╔══
(** The effect of a notification on the four counters. *)
Lemma notify_one_empty ts ts' :
  notify_one waits_empty ts ts' →
  countb waits_full ts' = countb waits_full ts ∧ countb in_push ts' = countb in_push ts ∧
  (countb waits_empty ts' = 0%nat ∧ countb in_pop ts' = countb in_pop ts ∧ ts' = ts ∨
   countb in_pop ts' = S (countb in_pop ts) ∧
   S (countb waits_empty ts') = countb waits_empty ts).
Proof.
  intros [Hz|i t Hi Hw]; [auto 10|]. destruct t; try done.
  pose proof (countb_insert waits_full ts i _ Popping Hi).
  pose proof (countb_insert in_push ts i _ Popping Hi).
  pose proof (countb_insert waits_empty ts i _ Popping Hi).
  pose proof (countb_insert in_pop ts i _ Popping Hi). simpl in *. lia.
Qed.

Lemma notify_one_full ts ts' :
  notify_one waits_full ts ts' →
  countb waits_empty ts' = countb waits_empty ts ∧ countb in_pop ts' = countb in_pop ts ∧
  (countb waits_full ts' = 0%nat ∧ countb in_push ts' = countb in_push ts ∧ ts' = ts ∨
   countb in_push ts' = S (countb in_push ts) ∧
   S (countb waits_full ts') = countb waits_full ts).
Proof.
  intros [Hz|i t Hi Hw]; [auto 10|]. destruct t as [| | |x|]; try done.
  pose proof (countb_insert waits_full ts i _ (Pushing x) Hi).
  pose proof (countb_insert in_push ts i _ (Pushing x) Hi).
  pose proof (countb_insert waits_empty ts i _ (Pushing x) Hi).
  pose proof (countb_insert in_pop ts i _ (Pushing x) Hi). simpl in *. lia.
Qed.

(** The counters after thread [i] changes state. *)
Ltac counters Hi t :=
  pose proof (countb_insert waits_full _ _ _ t Hi);
  pose proof (countb_insert in_push _ _ _ t Hi);
  pose proof (countb_insert waits_empty _ _ _ t Hi);
  pose proof (countb_insert in_pop _ _ _ t Hi); simpl in *.

Ltac solve_counts :=
  first [done | lia
        | match goal with H : _ → _ ∧ _ |- _ => let E := fresh in intros E; apply H in E; lia end].

Lemma inv_step_push capacity s i x s' :
  inv capacity s → threads s !! i = Some (Pushing x) →
  (∀ e, push_section x (buf s) = Ret e →
     match e with
     | Blocks => s' = mkSystem (buf s) (<[i := PushWaits x]> (threads s)) (pushed s) (popped s)
     | Returns false _ b => s' = mkSystem b (<[i := Idle]> (threads s)) (pushed s) (popped s)
     | Returns true _ b => ∃ ts, notify_one waits_empty (<[i := Idle]> (threads s)) ts ∧
                                 s' = mkSystem b ts (pushed s ++ [x]) (popped s)
     end) → inv capacity s'.
Proof.
  intros [(vs & R & Hq) Hcap Hc Hp Hst] Hi Hs. destruct s as [[cb run] ts pu po]; simpl in *.
  pose proof (rep_size _ _ R).
  destruct (push_section_rep cb vs x run R) as
    [(-> & Hfull & E)|[(-> & E)|(-> & Hlt & cb' & E & R' & Hc')]]; specialize (Hs _ E); simpl in Hs.
  - subst s'. counters Hi (PushWaits x). split; simpl; eauto; solve_counts.
  - subst s'. counters Hi Idle. split; simpl; eauto; solve_counts.
  - destruct Hs as (ts' & Hn & ->). counters Hi Idle. pose proof (rep_size _ _ R') as Hsz.
    rewrite length_app in Hsz. simpl in Hsz.
    apply notify_one_empty in Hn as (? & ? & Hn).
    split; simpl; try lia. exists (vs ++ [x]). split; [done|]. by rewrite Hq, app_assoc.
Qed.

Lemma inv_step_pop capacity s i s' :
  inv capacity s → threads s !! i = Some Popping →
  (∀ e, pop_section (buf s) = Ret e →
     match e with
     | Blocks => s' = mkSystem (buf s) (<[i := PopWaits]> (threads s)) (pushed s) (popped s)
     | Returns true (Some x) b => ∃ ts, notify_one waits_full (<[i := Idle]> (threads s)) ts ∧
                                        s' = mkSystem b ts (pushed s) (popped s ++ [x])
     | Returns _ _ b => s' = mkSystem b (<[i := Idle]> (threads s)) (pushed s) (popped s)
     end) → inv capacity s'.
Proof.
  intros [(vs & R & Hq) Hcap Hc Hp Hst] Hi Hs. destruct s as [[cb run] ts pu po]; simpl in *.
  pose proof (rep_size _ _ R).
  destruct (pop_section_rep cb vs run R) as
    [(-> & -> & E)|[(-> & -> & E)|(v & vs' & cb' & -> & R' & Hc' & E)]]; specialize (Hs _ E); simpl in *.
  - subst s'. counters Hi PopWaits. split; simpl; eauto; solve_counts.
  - subst s'. counters Hi Idle. split; simpl; eauto; solve_counts.
  - destruct Hs as (ts' & Hn & ->). counters Hi Idle. pose proof (rep_size _ _ R') as Hsz.
    apply notify_one_full in Hn as (? & ? & Hn).
    split; simpl; try lia; [|by intros [? ?]%Hst; lia].
    exists vs'. split; [done|]. by rewrite Hq, <-app_assoc.
Qed.

Lemma countb_wake (ts : list thread) :
  countb waits_empty (wake <$> ts) = 0%nat ∧ countb waits_full (wake <$> ts) = 0%nat.
Proof.
  rewrite !countb_fmap. split; apply countb_zero; by intros i [] _.
Qed.

Lemma inv_step capacity s s' : inv capacity s → step s s' → inv capacity s'.
Proof.
  intros Hinv Hstep. destruct Hstep as
    [s i t Hi Ht|s i x Hi E|s i x b Hi E|s i x b ts Hi E Hn|s i Hi E|s i b Hi E|s i x b ts Hi E Hn|s|s i t Hi Hw].
  - destruct Hinv as [Hr Hcap Hc Hp Hst]. destruct Ht as [->|[x ->]].
    + counters Hi Popping. split; simpl; auto; solve_counts.
    + counters Hi (Pushing x). split; simpl; auto; solve_counts.
  - apply (inv_step_push capacity s i x); auto. intros e E'. rewrite E in E'. by injection E' as <-.
  - apply (inv_step_push capacity s i x); auto. intros e E'. rewrite E in E'. by injection E' as <-.
  - apply (inv_step_push capacity s i x); auto. intros e E'. rewrite E in E'. injection E' as <-. eauto.
  - apply (inv_step_pop capacity s i); auto. intros e E'. rewrite E in E'. by injection E' as <-.
  - apply (inv_step_pop capacity s i); auto. intros e E'. rewrite E in E'. by injection E' as <-.
  - apply (inv_step_pop capacity s i); auto. intros e E'. rewrite E in E'. injection E' as <-. eauto.
  - destruct Hinv as [Hr Hcap Hc Hp Hst]. destruct (countb_wake (threads s)). split; simpl; auto.
  - destruct Hinv as [Hr Hcap Hc Hp Hst].
    destruct t as [|x| |x|]; try done.
    + counters Hi (Pushing x). split; simpl; auto; solve_counts.
    + counters Hi Popping. split; simpl; auto; solve_counts.
Qed.

Lemma reachable_inv capacity n s :
  0 ≤ capacity < 2 ^ 64 → reachable capacity n s → inv capacity s.
Proof.
  intros Hc Hr. pose proof (inv_initial capacity n Hc) as Hi.
  unfold reachable in Hr. induction Hr as [|s1 s2 s3 Hs _ IH]; [done|].
  apply IH. by eapply inv_step.
Qed.

(** ** The properties *)

(** The critical sections of a buffer in a good state return. *)
Lemma sections_return capacity s : inv capacity s →
  (∀ x, ∃ e, push_section x (buf s) = Ret e) ∧ (∃ e, pop_section (buf s) = Ret e).
Proof.
  intros [(vs & R & _) _ _ _ _]. destruct s as [[cb run] ts pu po]; simpl in *. split.
  - intros x. destruct (push_section_rep cb vs x run R) as [(_ & _ & ->)|[(_ & ->)|(_ & _ & cb' & -> & _)]]; eauto.
  - destruct (pop_section_rep cb vs run R) as [(_ & _ & ->)|[(_ & _ & ->)|(v & vs' & cb' & _ & _ & _ & ->)]]; eauto.
Qed.

(** C8: in every interleaving of any number of threads, the items popped so far
    followed by the items that the ring holds from its tail on are exactly the
    items pushed so far, in order; the ring never holds more than its capacity;
    and no thread is ever about to run a critical section that faults (an index
    out of range, a division by a zero capacity). *)
Theorem ProdCons_fifo capacity n s :
  0 ≤ capacity < 2 ^ 64 → reachable capacity n s →
  (∃ vs, pushed s = popped s ++ vs ∧ cb_rep (ring (buf s)) vs ∧ Z.of_nat (length vs) ≤ capacity) ∧
  (∀ i f, ¬ faults s i f).
Proof.
  intros Hc Hr. pose proof (reachable_inv capacity n s Hc Hr) as Hinv. split.
  - destruct Hinv as [(vs & R & Hq) Hcap _ _ _]. exists vs.
    pose proof (rep_bound _ _ R). pose proof (rep_cap _ _ R). split; [done|]. split; [done|]. lia.
  - destruct (sections_return capacity s Hinv) as [Hpu [e Hpo]].
    intros i f [x g _ E|g _ E]; [destruct (Hpu x) as [e' E']|]; congruence.
Qed.

(** C11: no wake-up is lost.  When no thread is awake inside a call, a thread
    that still waits in [pop] waits because the buffer is empty, a thread that
    waits in [push] because it is full, and the buffer has not been stopped;
    so producers and consumers are never blocked at the same time, and after
    [stop] nobody stays blocked. *)
Theorem ProdCons_no_lost_wakeup capacity n s :
  0 < capacity < 2 ^ 64 → reachable capacity n s →
  countb in_push (threads s) = 0%nat → countb in_pop (threads s) = 0%nat →
  (countb waits_empty (threads s) ≠ 0%nat → running_ (buf s) = true ∧ pushed s = popped s) ∧
  (countb waits_full (threads s) ≠ 0%nat →
     running_ (buf s) = true ∧ size_ (ring (buf s)) = capacity) ∧
  (countb waits_empty (threads s) = 0%nat ∨ countb waits_full (threads s) = 0%nat).
Proof.
  intros Hc Hr Hpu Hpo. destruct (reachable_inv capacity n s ltac:(lia) Hr)
    as [(vs & R & Hq) Hcap Hce Hcf Hst].
  pose proof (rep_size _ _ R). pose proof (rep_bound _ _ R). pose proof (rep_cap _ _ R).
  split; [|split; [|lia]]; intros Hw.
  - split; [destruct (running_ (buf s)); [done|lia]|].
    destruct vs; [by rewrite app_nil_r in Hq|]. simpl in *. lia.
  - split; [destruct (running_ (buf s)); [done|lia]|]. lia.
Qed.
End prod_cons.

Arguments Idle {T}.
Arguments Popping {T}.
Arguments PopWaits {T}.

(** A run with one producer and one consumer on a buffer of one slot: the
    consumer blocks first, then the producer's two pushes wake it. *)
Definition demo_state : system :=
  mkSystem (mkBuffer (mkCircularBuffer [7] 1 0 0 1) true) [Idle; Popping] [7] [].

Lemma demo_reachable : reachable 0 1 2 demo_state.
Proof.
  set (b0 := mkBuffer (mkCircularBuffer [0] 1 0 0 0) true).
  apply (rtc_l _ _ (mkSystem b0 [Idle; Popping] [] [])).
  { apply (step_call (initial 0 1 2) 1 Popping); [reflexivity|by left]. }
  apply (rtc_l _ _ (mkSystem b0 [Idle; PopWaits] [] [])).
  { by apply (step_pop_blocks (mkSystem b0 [Idle; Popping] [] []) 1). }
  apply (rtc_l _ _ (mkSystem b0 [Pushing 7; PopWaits] [] [])).
  { apply (step_call (mkSystem b0 [Idle; PopWaits] [] []) 0 (Pushing 7)); [reflexivity|].
    right. by exists 7. }
  apply rtc_once. apply (step_push (mkSystem b0 [Pushing 7; PopWaits] [] []) 0 7);
    [reflexivity|reflexivity|].
  by apply (notify_some waits_empty [Idle; PopWaits] 1 PopWaits).
Qed.

Lemma ProdCons_fifo_witness :
  (∃ vs, [7] = [] ++ vs ∧ cb_rep (mkCircularBuffer [7] 1 0 0 1) vs ∧ Z.of_nat (length vs) ≤ 1) ∧
  (∀ i f, ¬ faults demo_state i f).
Proof. apply (ProdCons_fifo 0 1 2 demo_state); [lia|exact demo_reachable]. Defined.

Definition demo_blocked : system :=
  mkSystem (mkBuffer (mkCircularBuffer [0] 1 0 0 0) true) [Idle; PopWaits] [] [].

Lemma demo_blocked_reachable : reachable 0 1 2 demo_blocked.
Proof.
  set (b0 := mkBuffer (mkCircularBuffer [0] 1 0 0 0) true).
  apply (rtc_l _ _ (mkSystem b0 [Idle; Popping] [] [])).
  { apply (step_call (initial 0 1 2) 1 Popping); [reflexivity|by left]. }
  apply rtc_once. by apply (step_pop_blocks (mkSystem b0 [Idle; Popping] [] []) 1).
Qed.

Lemma ProdCons_no_lost_wakeup_witness : true = true ∧ @nil Z = [].
Proof.
  apply (ProdCons_no_lost_wakeup 0 1 2 demo_blocked); [lia|exact demo_blocked_reachable|..];
    vm_compute; try reflexivity. discriminate.
Defined.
╚══
Only the lines from the one containing "S (countb waits_full" through the one containing "pose proof (countb_insert in_pop _" are to be retyped, both boundary lines included, with no other material.

   S (countb waits_full ts') = countb waits_full ts).
Proof.
  intros [Hz|i t Hi Hw]; [auto 10|]. destruct t as [| | |x|]; try done.
  pose proof (countb_insert waits_full ts i _ (Pushing x) Hi).
  pose proof (countb_insert in_push ts i _ (Pushing x) Hi).
  pose proof (countb_insert waits_empty ts i _ (Pushing x) Hi).
  pose proof (countb_insert in_pop ts i _ (Pushing x) Hi). simpl in *. lia.
Qed.

(** The counters after thread [i] changes state. *)
Ltac counters Hi t :=
  pose proof (countb_insert waits_full _ _ _ t Hi);
  pose proof (countb_insert in_push _ _ _ t Hi);
  pose proof (countb_insert waits_empty _ _ _ t Hi);
  pose proof (countb_insert in_pop _ _ _ t Hi); simpl in *.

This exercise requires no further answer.